Dataset entries
▬▬▬▬▬▬▬▬▬▬

(* ===== verification/Upgrade.v ===== *)
(** * The read upgrade of a stored skeleton

    [upgrade_skeleton] of [libs/vs-runlog/src/vs_runlog/_upgrade.py]: what a previous writer's
    keyframe leaves implicit, restored from its histories.  It agrees with upgrading the records
    one by one before they are folded. *)

From stdpp Require Import sorting.
From S2P Require Import Prelude PySorted PyFloat Identities LogRecord Skeleton Epoch Head Standing.

(** ** Definitions *)

(** A row of [events]; a declaration is the version at its index of [result.epochs] *)
Inductive UpgradeEvent :=
  | Declares (index : nat) (epoch : EpochStarted)
  | Spans (span : Span)
  | Measures (point : MetricPoint).

Definition epoch_events (versions : list EpochVersion) : list (Z * UpgradeEvent) :=
  omap (fun row => option_map (fun e => (epoch_version_seq row.2, Declares row.1 e)) (epoch_version_epoch row.2))
    (imap pair versions).
Definition span_events (items : list (string * list SpanVersion)) : list (Z * UpgradeEvent) :=
  flat_map (fun item => map (fun v => (span_version_seq v, Spans (span_version_span v))) item.2) items.
Definition point_events (histories : list MetricHistory) : list (Z * UpgradeEvent) :=
  flat_map (fun h => map (fun v => (metric_version_seq v, Measures (metric_version_point v))) (history_points h)) histories.

(** The upgrade so far: the versions the keyframe had, as amended in place, and those appended *)
Record Upgrading := { upgrading : InputUpgrade; declared : list EpochVersion; inferred : list EpochVersion }.
#[export] Instance eta_Upgrading : Eta Upgrading := fun s =>
  {| upgrading := upgrading s; declared := declared s; inferred := inferred s |}.

Definition with_declaration (amended : EpochStarted) (v : EpochVersion) : EpochVersion :=
  {| epoch_version_seq := epoch_version_seq v; epoch_version_epoch := Some amended;
     epoch_version_started_at := epoch_version_started_at v; starts_epoch := starts_epoch v |}.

▬▬▬▬▬▬▬▬▬▬

> **Requirement**:
If a line in the data above holds the string "declared", copy it.

> **Answer to this exercise**:
Record Upgrading := { upgrading : InputUpgrade; declared : list EpochVersion; inferred : list EpochVersion }.
  {| upgrading := upgrading s; declared := declared s; inferred := inferred s |}.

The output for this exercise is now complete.